I know, that's why I'm doing this with him now. Experience experience experience. We'll keep going to the handling classes and maybe do some lessons with our handler-friend. I'm thinking of entering him in a couple more shows this year but space them out. I know the most he'll do is win his class (and even then it's probably due to lack of competition) so I'm not expecting anything out of him in that regard. Just to have fun.


----------



## GoldenSail (Dec 30, 2008)

LOL,intact male. But hey, it's great to look at it as a training opportunity rather than a horrible event 

As for wiggles--training and maturity are your best bet, IMO. For the short term, support him by the side/loin (or under if necessary) and accept that he is going to wiggle some. Reddogs gave some good info for long term training--be sure to add in lots of different people as you can. The neighborhood kids always work great for me when I walk the dog...and I find with Scout kids are the hardest


----------



## HiTideGoldens (Dec 29, 2009)

GoldenSail said:


> LOL,intact male.
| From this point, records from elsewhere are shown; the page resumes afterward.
(** * Vibecraft inter-agent messaging: registry and router

    A shallow embedding of [src/server/AgentRegistry.ts] and
    [src/server/AgentMessageRouter.ts].

    Conventions of the embedding.
    - A JavaScript [Map] is an insertion-ordered association list
      ([JSMap]); [Array.from(map.values())] is the list of its values
      in that order.
    - [Date.now()], [randomUUID()] and [Math.random()] are inputs of
      the operation that calls them.
    - Strings are sequences of bytes, the UTF-8 encoding of the
      JavaScript string.
    - Timestamps and timeouts are integers ([Z], milliseconds).  The
      numbers of the retry delay are binary64 numbers, taken as the
      rationals they are, and every operation on them rounds to the
      nearest one ([roundDouble]); the value of [Math.random()] is a
      rational in [0,1).
    - The external callbacks ([deliverMessage], [broadcastEvent], the
      registry change callbacks) are recorded in logs kept next to the
      state; the logger is not modelled.  A registry change callback
      is taken to be an observer: it does not subscribe, unsubscribe or
      change the registry while it is called, as the one subscriber of
      the server, which sends the list to the clients, does not.
    - An [async] method is cut at its [await]s: one function for each
      synchronous segment. *)

From Stdlib Require Import List String Ascii Bool Arith ZArith QArith Qminmax Lia Lqa.
From Stdlib Require Import Qround Qpower.
From Stdlib Require Import DecimalString.
From Equations Require Import Equations.
Import ListNotations.

Local Open Scope string_scope.
Local Open Scope Z_scope.

(* ------------------------------------------------------------------ *)
(** ** Strings *)

(** The lower case of an ASCII character. *)
Definition lowerAscii (c : ascii) : ascii :=
  let n := nat_of_ascii c in
  if (Nat.leb 65 n && Nat.leb n 90)%bool then ascii_of_nat (n + 32) else c.

Definition isByte (n : nat) (c : ascii) : bool := Nat.eqb (nat_of_ascii c) n.

(** [String.prototype.toLowerCase], on the UTF-8 encoding.  Besides
    the capitals A-Z, two characters have an ASCII letter in their
    lower case: U+0130 (bytes C4 B0) becomes "i" followed by U+0307
    (CC 87), and the Kelvin sign U+212A (E2 84 AA) becomes "k".  The
    lower case of any other character outside ASCII lies outside
    ASCII; such a character is left as it is, which neither makes nor
    breaks an occurrence of an ASCII keyword. *)
Fixpoint toLowerCase (s : string) : string :=
  match s with
  | EmptyString => EmptyString
  | String c1 s1 =>
      match s1 with
      | EmptyString => String (lowerAscii c1) EmptyString
      | String c2 s2 =>
          if isByte 196 c1 && isByte 176 c2 then
            String "i" (String (ascii_of_nat 204) (String (ascii_of_nat 135)
                                                     (toLowerCase s2)))
          else
            match s2 with
            | EmptyString => String (lowerAscii c1) (toLowerCase s1)
            | String c3 s3 =>
                if isByte 226 c1 && isByte 132 c2 && isByte 170 c3 then
                  String "k" (toLowerCase s3)
                else String (lowerAscii c1) (toLowerCase s1)
            end
      end
  end.

(** [s.includes(kw)]: [kw] occurs in [s] at some position. *)
Fixpoint includes (s kw : string) : bool :=
  String.prefix kw s
  || match s with
     | EmptyString => false
     | String _ s' => includes s' kw
     end.

(** [xs.includes(x)] on an array of strings. *)
Definition array_includes (xs : list string) (x : string) : bool :=
  existsb (String.eqb x) xs.

(** [[...new Set(xs)]]: the first occurrence of every element, in order. *)
Fixpoint dedupe_from (seen : list string) (xs : list string) : list string :=
  match xs with
  | [] => []
  | x :: xs' =>
      if array_includes seen x then dedupe_from seen xs'
      else x :: dedupe_from (x :: seen) xs'
  end.

Definition dedupe (xs : list string) : list string := dedupe_from [] xs.

(** Case-insensitive matching, as the specification has it: [a] is
    the character [b], or [b] is a small letter and [a] its capital. *)
Definition sameLetter (a b : ascii) : Prop :=
  a = b
  \/ ((97 <= nat_of_ascii b <= 122)%nat
      /\ (nat_of_ascii a + 32)%nat = nat_of_ascii b).

Fixpoint sameUpToCase (s kw : string) : Prop :=
  match s, kw with
  | EmptyString, EmptyString => True
  | String a s', String b kw' => sameLetter a b /\ sameUpToCase s' kw'
  | _, _ => False
  end.

(** [name] contains [kw] up to letter case. *)
Definition occursUpToCase (name kw : string) : Prop :=
  exists pre mid post, name = pre ++ mid ++ post /\ sameUpToCase mid kw.

(** A keyword of small ASCII letters and digits. *)
Fixpoint lowerAsciiOnly (kw : string) : bool :=
  match kw with
  | EmptyString => true
  | String c kw' =>
      Nat.ltb (nat_of_ascii c) 128 && Ascii.eqb (lowerAscii c) c
      && lowerAsciiOnly kw'
  end.

(* ------------------------------------------------------------------ *)
(** ** JavaScript [Map] with string keys *)

Module JSMap.

Definition t (V : Type) : Type := list (string * V).

Definition empty {V} : t V := [].

Fixpoint get {V} (k : string) (m : t V) : option V :=
  match m with
  | [] => None
  | (k', v) :: m' => if String.eqb k k' then Some v else get k m'
  end.

Definition has {V} (k : string) (m : t V) : bool :=
  match get k m with Some _ => true | None => false end.

(** [map.set(k, v)]: an existing key keeps its place, a new one goes
    last. *)
Fixpoint set {V} (k : string) (v : V) (m : t V) : t V :=
  match m with
  | [] => [(k, v)]
  | (k', v') :: m' =>
      if String.eqb k k' then (k, v) :: m' else (k', v') :: set k v m'
  end.

(** [map.delete(k)] (the map after it; the boolean it returns is
    [has k m] before). *)
Definition delete {V} (k : string) (m : t V) : t V :=
  filter (fun kv => negb (String.eqb k (fst kv))) m.

Definition keys {V} (m : t V) : list string := map fst m.
Definition values {V} (m : t V) : list V := map snd m.
Definition size {V} (m : t V) : nat := List.length m.

End JSMap.

(* ------------------------------------------------------------------ *)
(** ** Shared types ([src/shared/types.ts]) *)

Inductive SessionStatus := idle | working | waiting | offline.

Inductive SessionBackend := tmux | sdk.

Definition AgentCapability := string.

(** [Record<string, unknown>]: an opaque bag of key/value pairs. *)
Definition JsonObject := list (string * string).

Definition SessionStatus_eqb (a b : SessionStatus) : bool :=
  match a, b with
  | idle, idle | working, working | waiting, waiting | offline, offline => true
  | _, _ => false
  end.

Record AgentRegistryEntry := {
  agentId : string;
  name : string;
  capabilities : list AgentCapability;
  status : SessionStatus;
  backend : SessionBackend;
  cwd : option string;
  lastActivity : Z;
  acceptsMessages : bool;
  metadata : option JsonObject;
}.

Record AgentRegistrationRequest := {
  reg_agentId : string;
  reg_name : string;
  reg_capabilities : list AgentCapability;
  reg_acceptsMessages : option bool;
  reg_metadata : option JsonObject;
}.

(** The fields of [ManagedSession] that the registry reads. *)
Record ManagedSession := {
  session_id : string;
  session_name : string;
  session_backend : SessionBackend;
  session_status : SessionStatus;
  session_lastActivity : Z;
  session_cwd : option string;
}.

(* ------------------------------------------------------------------ *)
(** ** AgentRegistry *)

(** A subscribed change callback, by the order of subscription. *)
Definition CallbackId := nat.

Record AgentRegistry := {
  agents : JSMap.t AgentRegistryEntry;
  changeCallbacks : list CallbackId;
  (** every invocation of a change callback so far, with its argument *)
  notifications : list (CallbackId * list AgentRegistryEntry);
}.

Definition newRegistry : AgentRegistry :=
  {| agents := JSMap.empty; changeCallbacks := []; notifications := [] |}.

Definition with_agents (r : AgentRegistry) (a : JSMap.t AgentRegistryEntry) :=
  {| agents := a; changeCallbacks := changeCallbacks r;
     notifications := notifications r |}.

Definition get (r : AgentRegistry) (id : string) : option AgentRegistryEntry :=
  JSMap.get id (agents r).

Definition getAll (r : AgentRegistry) : list AgentRegistryEntry :=
  JSMap.values (agents r).

(** Each subscribed callback is called with the current agent list; a
    callback that throws is caught, so every one of them is called.
    The callbacks are observers.  The code walks the live array of
    callbacks: one that unsubscribes while it is called makes the walk
    skip the subscriber after it, and one that calls back into the
    registry changes it under the walk; neither is described here. *)
Definition notifyChange (r : AgentRegistry) : AgentRegistry :=
  {| agents := agents r; changeCallbacks := changeCallbacks r;
     notifications :=
       (notifications r ++ map (fun cb => (cb, getAll r)) (changeCallbacks r))%list |}.

Definition onChange (r : AgentRegistry) (cb : CallbackId) : AgentRegistry :=
  {| agents := agents r; changeCallbacks := (changeCallbacks r ++ [cb])%list;
     notifications := notifications r |}.

Definition register (r : AgentRegistry) (request : AgentRegistrationRequest)
    (session : ManagedSession) : AgentRegistry * AgentRegistryEntry :=
  let entry :=
    {| agentId := reg_agentId request;
       name := reg_name request;
       capabilities := reg_capabilities request;
       status := session_status session;
       backend := session_backend session;
       cwd := session_cwd session;
       lastActivity := session_lastActivity session;
       acceptsMessages :=
         match reg_acceptsMessages request with Some b => b | None => true end;
       metadata := reg_metadata request |} in
  (notifyChange (with_agents r (JSMap.set (reg_agentId request) entry (agents r))),
   entry).

Definition inferCapabilities (session : ManagedSession) : list AgentCapability :=
  let capabilities := ["general"] in
  let nameLower := toLowerCase (session_name session) in
  let capabilities :=
    if includes nameLower "frontend" || includes nameLower "ui"
       || includes nameLower "react" || includes nameLower "vue"
    then (capabilities ++ ["frontend"])%list else capabilities in
  let capabilities :=
    if includes nameLower "backend" || includes nameLower "api"
       || includes nameLower "server"
    then (capabilities ++ ["backend"])%list else capabilities in
  let capabilities :=
    if includes nameLower "database" || includes nameLower "db"
       || includes nameLower "sql" || includes nameLower "postgres"
    then (capabilities ++ ["database"])%list else capabilities in
  let capabilities :=
    if includes nameLower "test" || includes nameLower "spec"
       || includes nameLower "e2e"
    then (capabilities ++ ["testing"])%list else capabilities in
  let capabilities :=
    if includes nameLower "devops" || includes nameLower "deploy"
       || includes nameLower "ci" || includes nameLower "docker"
    then (capabilities ++ ["devops"])%list else capabilities in
  let capabilities :=
    if includes nameLower "security" || includes nameLower "auth"
       || includes nameLower "secure"
    then (capabilities ++ ["security"])%list else capabilities in
  dedupe capabilities.

Definition registerFromSession (r : AgentRegistry) (session : ManagedSession)
    : AgentRegistry * AgentRegistryEntry :=
  let capabilities := inferCapabilities session in
  let entry :=
    {| agentId := session_id session;
       name := session_name session;
       capabilities := capabilities;
       status := session_status session;
       backend := session_backend session;
       cwd := session_cwd session;
       lastActivity := session_lastActivity session;
       acceptsMessages := true;
       metadata := Some [] |} in
  (notifyChange (with_agents r (JSMap.set (session_id session) entry (agents r))),
   entry).

(** [agents.delete(agentId)] runs in either case; the callbacks only
    when it removed something. *)
Definition unregister (r : AgentRegistry) (id : string) : AgentRegistry * bool :=
  let existed := JSMap.has id (agents r) in
  let r' := with_agents r (JSMap.delete id (agents r)) in
  if existed then (notifyChange r', existed) else (r', existed).

(** The entry is updated where it stands; [now] is [Date.now()]. *)
Definition updateStatus (r : AgentRegistry) (id : string) (st : SessionStatus)
    (now : Z) : AgentRegistry :=
  match JSMap.get id (agents r) with
  | Some entry =>
      let entry' :=
        {| agentId := agentId entry; name := name entry;
           capabilities := capabilities entry;
           status := st; backend := backend entry; cwd := cwd entry;
           lastActivity := now;
           acceptsMessages := acceptsMessages entry;
           metadata := metadata entry |} in
      notifyChange (with_agents r (JSMap.set id entry' (agents r)))
  | None => r
  end.

Definition updateFromSession (r : AgentRegistry) (session : ManagedSession)
    : AgentRegistry :=
  match JSMap.get (session_id session) (agents r) with
  | Some entry =>
      let entry' :=
        {| agentId := agentId entry; name := name entry;
           capabilities := capabilities entry;
           status := session_status session; backend := backend entry;
           cwd := session_cwd session;
           lastActivity := session_lastActivity session;
           acceptsMessages := acceptsMessages entry;
           metadata := metadata entry |} in
      notifyChange (with_agents r (JSMap.set (session_id session) entry' (agents r)))
  | None => fst (registerFromSession r session)
  end.

Definition clear (r : AgentRegistry) : AgentRegistry :=
  notifyChange (with_agents r JSMap.empty).

Definition isOffline (a : AgentRegistryEntry) : bool :=
  SessionStatus_eqb (status a) offline.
But hey, it's great to look at it as a training opportunity rather than a horrible event
> 
> As for wiggles--training and maturity are your best bet, IMO. For the short term, support him by the side/loin (or under if necessary) and accept that he is going to wiggle some. Reddogs gave some good info for long term training--be sure to add in lots of different people as you can. The neighborhood kids always work great for me when I walk the dog...and I find with Scout kids are the hardest


I think supporting him "under" is what will need to happen for the time being. I'm going to start the training that RedDogs suggested and just practice practice practice. For this weekend I'm not expecting too much, but the repitition of the handling class will help. 

Man, who knew a dog could be so flipping happy all of the time. I almost wish he would be a bit more serious, but I was told last night it's a lot easier to train a happy/wiggly dog to be better behaved than train a super serious dog to have fun in the ring. So he's got that going for him I guess. :bowl::bowl::bowl:


----------



## GoldenSail (Dec 30, 2008)

If you can train it, I think it is really impressive and fun to see the dogs that stand in a beautiful stack with their tails wagging like crazy! I've seen some talented handlers accomplish this with labs. It was pretty cool and something I wish myself I could train. If you have wiggly and happy, I am sure you are more likely to get that! I actually asked me conformation instructor once how to teach it and she laughed (ok, maybe it was a big dream) and said she only knows how to do it with males. Get a cotton ball and swab a bitch in heat and keep it in your freezer. Bring it out for the show


----------



## rappwizard (May 27, 2009)

A friend of mine told me about a golden who could do that in conformation! The handler (who I believe was the breeder) would say his name, and then "Wag" was the command. He would wag his tail in the stack! She said it was very impressive to see sitting ringside. He became a CH!

My handler has a saying and it goes like this "Maturity Is Your Friend." I am the world's worst at gaiting and handling puppies, that's why I had Mac with a handler; I even had one of my veterans, now gone, wiggle like a puppy our first time in the veterans ring together--he was 7 years old. When the veteran sweepstakes judge posed with our photo in the stack (we took third out of fourth, and you would have though we took BOB, I was so thrilled) he shouted to the photographer--"better hurry up--he's not going to stay still for very long." We were later dumped in the regular classes (four out of four). That judge went over him and turned to me and said "With veterans, I'm just so used to them being so much more, ah hem, CALMER!" 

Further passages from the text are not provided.